Chip shortages have emerged as both a commercial barrier and a serious US national-security concern. Short supply of semiconductors triggered by COVID-era shutdowns has hampered production of new vehicles and electronic components for more than a year. New questions of economic and national security are also at stake as many US companies rely on chips produced abroad, especially in Taiwan, which China has long claimed as its territory.

It’s a concentration risk, a geopolitical risk to rely on Taiwan for most of the world’s chip production, said Nina Turner, a research analyst at IDC. He said the current shortage is likely to ease, but there will be long-term demand for chips as more and more everyday products depend on them.

Many chip makers are expanding their manufacturing operations in response to the shortage, which has taken a toll on sectors ranging from automakers to the video game industry.

“It makes sense for the supply chain to be a little more diversified geographically,” said Angelo Zino, an analyst at CFRA. “You’re clearly seeing the announcement of some new foundry capacity plans in the US as well as Europe.”
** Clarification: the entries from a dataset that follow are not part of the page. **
(* ===== verification/NetParse.v ===== *)
(** * NetParse: net.ParseIP and net.ParseCIDR of the Go standard library

    The admission webhook only asks whether an address or a network parses.  The
    parsers are those of net/netip, written over lists of characters: dotted IPv4
    without leading zeros, IPv6 with one optional ellipsis and an optional embedded
    IPv4 tail, no zone, and a decimal prefix length within the address size. *)

From Stdlib Require Import ZArith Lia Ascii String.
From stdpp Require Import base list strings pretty.
From S2P Require Import Prelude GoLib.
Open Scope string_scope.
Open Scope Z_scope.
Open Scope list_scope.

Abbreviation chars := (list ascii).

Definition chars_of (s : string) : chars := list_ascii_of_string s.
Definition code (c : ascii) : Z := Z.of_N (N_of_ascii c).
Definition is_char (a c : ascii) : bool := code a =? code c.

Definition digit (c : ascii) : option Z :=
  if (48 <=? code c) && (code c <=? 57) then Some (code c - 48) else None.

Definition hex_digit (c : ascii) : option Z :=
  match digit c with
  | Some d => Some d
  | None =>
      if (97 <=? code c) && (code c <=? 102) then Some (code c - 87)
      else if (65 <=? code c) && (code c <=? 70) then Some (code c - 55) else None
  end.

(** ** IPv4 *)

(** [parseIPv4Fields]: [fields] are the octets so far, [val] and [digLen] the
    current octet; [first] tells whether the position is 0 or follows a dot. *)
Fixpoint parseIPv4Fields (s : chars) (fields : list Z) (val digLen : Z) (first : bool) : option (list Z) :=
  match s with
  | [] => if Nat.ltb (length fields) 3 then None else Some (fields ++ [val])
  | c :: rest =>
      match digit c with
      | Some d =>
          if (digLen =? 1) && (val =? 0) then None
          else
            let val := val * 10 + d in
            if 255 <? val then None else parseIPv4Fields rest fields val (digLen + 1) false
      | None =>
          if is_char c "." then
            if first || Nat.eqb (length rest) 0 then None
            else if Nat.eqb (length fields) 3 then None
            else parseIPv4Fields rest (fields ++ [val]) 0 0 true
          else None
      end
  end.

Definition parseIPv4 (s : chars) : option (list Z) := parseIPv4Fields s [] 0 0 true.

(** ** IPv6 *)

(** The hex number at the front: its value, how many digits, and the rest;
    [None] for more than four digits. *)
Fixpoint hexGroup (s : chars) (off : nat) (acc : Z) : option (Z * nat * chars) :=
  match s with
  | [] => Some (acc, off, [])
  | c :: rest =>
      match hex_digit c with
      | Some d => if Nat.ltb 3 off then None else hexGroup rest (S off) (acc * 16 + d)
      | None => Some (acc, off, s)
      end
  end.

(** The loop over the groups: [ip] are the bytes so far, [ellipsis] the position
    of "::".  The fuel bounds the number of groups, at most eight. *)
Fixpoint groups (fuel : nat) (s : chars) (ip : list Z) (ellipsis : option nat) : option (chars * list Z * option nat) :=
  match fuel with
  | O => Some (s, ip, ellipsis)
  | S fuel =>
      match hexGroup s 0 0 with
      | None => None
      | Some (_, O, _) => None
      | Some (acc, _, rest) =>
          match rest with
          | [] => Some ([], ip ++ [acc / 256; acc mod 256], ellipsis)
          | c :: after =>
              if is_char c "." then
                if is_nil ellipsis && negb (Nat.eqb (length ip) 12) then None
                else if Nat.ltb 16 (length ip + 4) then None
                else match parseIPv4 s with
                     | None => None
                     | Some fields => Some ([], ip ++ fields, ellipsis)
                     end
              else
                let ip := ip ++ [acc / 256; acc mod 256] in
                if negb (is_char c ":") then None
                else match after with
                     | [] => None
                     | c' :: after' =>
                         if is_char c' ":" then
                           if negb (is_nil ellipsis) then None
                           else match after' with
                                | [] => Some ([], ip, Some (length ip))
                                | _ => groups fuel after' ip (Some (length ip))
                                end
                         else groups fuel after ip ellipsis
                     end
          end
      end
  end.

(** Expand the ellipsis to sixteen bytes. *)
Definition expand (ip : list Z) (ellipsis : option nat) : option (list Z) :=
  let n := (16 - length ip)%nat in
  match ellipsis with
  | None => if Nat.ltb (length ip) 16 then None else Some ip
  | Some e => if Nat.ltb (length ip) 16 then Some (take e ip ++ replicate n 0 ++ drop e ip) else None
  end.

Definition parseIPv6 (s : chars) : option (list Z) :=
  match s with
  | a :: b :: rest =>
      if is_char a ":" && is_char b ":" then
        match rest with
        | [] => Some (replicate 16 0)
        | _ =>
            match groups 8 rest [] (Some 0%nat) with
            | Some ([], ip, ellipsis) => expand ip ellipsis
            | _ => None
            end
        end
      else match groups 8 s [] None with
           | Some ([], ip, ellipsis) => expand ip ellipsis
           | _ => None
           end
  | _ => match groups 8 s [] None with
         | Some ([], ip, ellipsis) => expand ip ellipsis
         | _ => None
         end
  end.

(** [netip.ParseAddr] followed by the refusal of zones: a '%' is either an error
    of its own or introduces a zone, and both callers refuse zones. *)
Fixpoint firstSeparator (s : chars) : option ascii :=
  match s with
  | [] => None
  | c :: rest => if is_char c "." || is_char c ":" || is_char c "%" then Some c else firstSeparator rest
  end.

Definition ParseAddr (s : chars) : option (list Z) :=
  if existsb (fun c => is_char c "%") s then None
  else match firstSeparator s with
  | None => None
  | Some c => if is_char c "." then parseIPv4 s else parseIPv6 s
  end.

Definition ParseIP (s : string) : option (list Z) := ParseAddr (chars_of s).

(** ** CIDR *)

Fixpoint cut_slash (s : chars) : option (chars * chars) :=
  match s with
  | [] => None
  | c :: rest =>
      if is_char c "/" then Some ([], rest)
      else match cut_slash rest with Some (a, b) => Some (c :: a, b) | None => None end
  end.

(** [dtoi] with the check that the whole string was consumed. *)
Fixpoint dtoi_from (s : chars) (n : Z) : option Z :=
  match s with
  | [] => Some n
  | c :: rest =>
      match digit c with
      | Some d => if 16777215 <=? n * 10 + d then None else dtoi_from rest (n * 10 + d)
      | None => None
      end
  end.

Definition dtoi (s : chars) : option Z := match s with [] => None | _ => dtoi_from s 0 end.

(** [IP.Mask(CIDRMask(n, bits))] on the bytes of an address. *)
Fixpoint maskBytes (n : Z) (ip : list Z) : list Z :=
  match ip with
  | [] => []
  | b :: rest =>
      (if 8 <=? n then b else if n <=? 0 then 0 else Z.land b (256 - 2 ^ (8 - n))) :: maskBytes (n - 8) rest
  end.

(** The network: masked address bytes and prefix length. *)
Definition ParseCIDR (s : string) : option (list Z * Z) :=
  match cut_slash (chars_of s) with
  | None => None
  | Some (addr, mask) =>
      match ParseAddr addr, dtoi mask with
      | Some ip, Some n =>
          if 8 * Z.of_nat (length ip) <? n then None else Some (maskBytes n ip, n)
      | _, _ => None
      end
  end.

(** ** One slash only

    A text that parses has nothing but digits behind its first slash. *)

Lemma dtoi_from_slash s n : "/"%char ∈ s -> dtoi_from s n = None.
Proof.
  revert n. induction s as [|c s IH]; intros n; [by intros H%not_elem_of_nil|]. cbn. intros [<-|Hin]%elem_of_cons; [done|].
  destruct (digit c); [|done]. case_match; [done|]. by apply IH.
Qed.

Lemma cut_slash_app pre rest : exists a b, cut_slash (pre ++ "/"%char :: rest) = Some (a, b) /\
  (b = rest \/ exists mid, b = mid ++ "/"%char :: rest).
Proof.
  induction pre as [|c pre (a & b & E & Hb)]; [exists [], rest; auto|]. cbn.
  destruct (is_char c "/"); [exists [], (pre ++ "/"%char :: rest); split; [done|right; by exists pre]|].
  rewrite E. by exists (c :: a), b.
Qed.

Lemma ParseCIDR_two_slashes x y z : ParseCIDR (x +:+ "/" +:+ y +:+ "/" +:+ z) = None.
Proof.
  assert (Ha : forall u v, chars_of (u +:+ v) = chars_of u ++ chars_of v) by (intros u v; induction u as [|c u IH]; [done|]; rewrite string_app_cons; cbn; by f_equal).
  unfold ParseCIDR. rewrite !Ha. cbn [chars_of list_ascii_of_string app].
  destruct (cut_slash_app (chars_of x) (chars_of y ++ "/"%char :: chars_of z)) as (a & b & -> & Hb).
  assert (Hin : "/"%char ∈ b).
  { destruct Hb as [->|[mid ->]]; repeat (rewrite elem_of_app || rewrite elem_of_cons); auto. }
  replace (dtoi b) with (@None Z); [by destruct (ParseAddr a)|]. unfold dtoi. destruct b; [done|]. by rewrite dtoi_from_slash.
Qed.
Another factor, Zino said, is the expectation that Congress will approve federal subsidies for the semiconductor industry to build its factories in the US, in the hope that it will bring jobs, ease future supply concerns and overwhelm economic rivals such as China. America will benefit more.

Samsung previously indicated that it was exploring sites in Texas, Arizona and New York for a potential new US chip plant. It has had a chip manufacturing plant in Austin, Texas since the late 1990s. But most of its manufacturing centers are in Asia.

Samsung said it expected to spend $17 billion on the Texas project, which would make it the company’s largest investment in the US. Also improving supply chain resilience.

According to the Semiconductor Industry Association, a trade group, the US share of the worldwide chip manufacturing market has declined from 37% in 1990 to 12% today. The Biden administration is pushing Congress to pass the $52 billion CHIPS Act to increase computer chip manufacturing and research. The separate legislation under consideration would create a new tax credit for investments in semiconductor manufacturing facilities.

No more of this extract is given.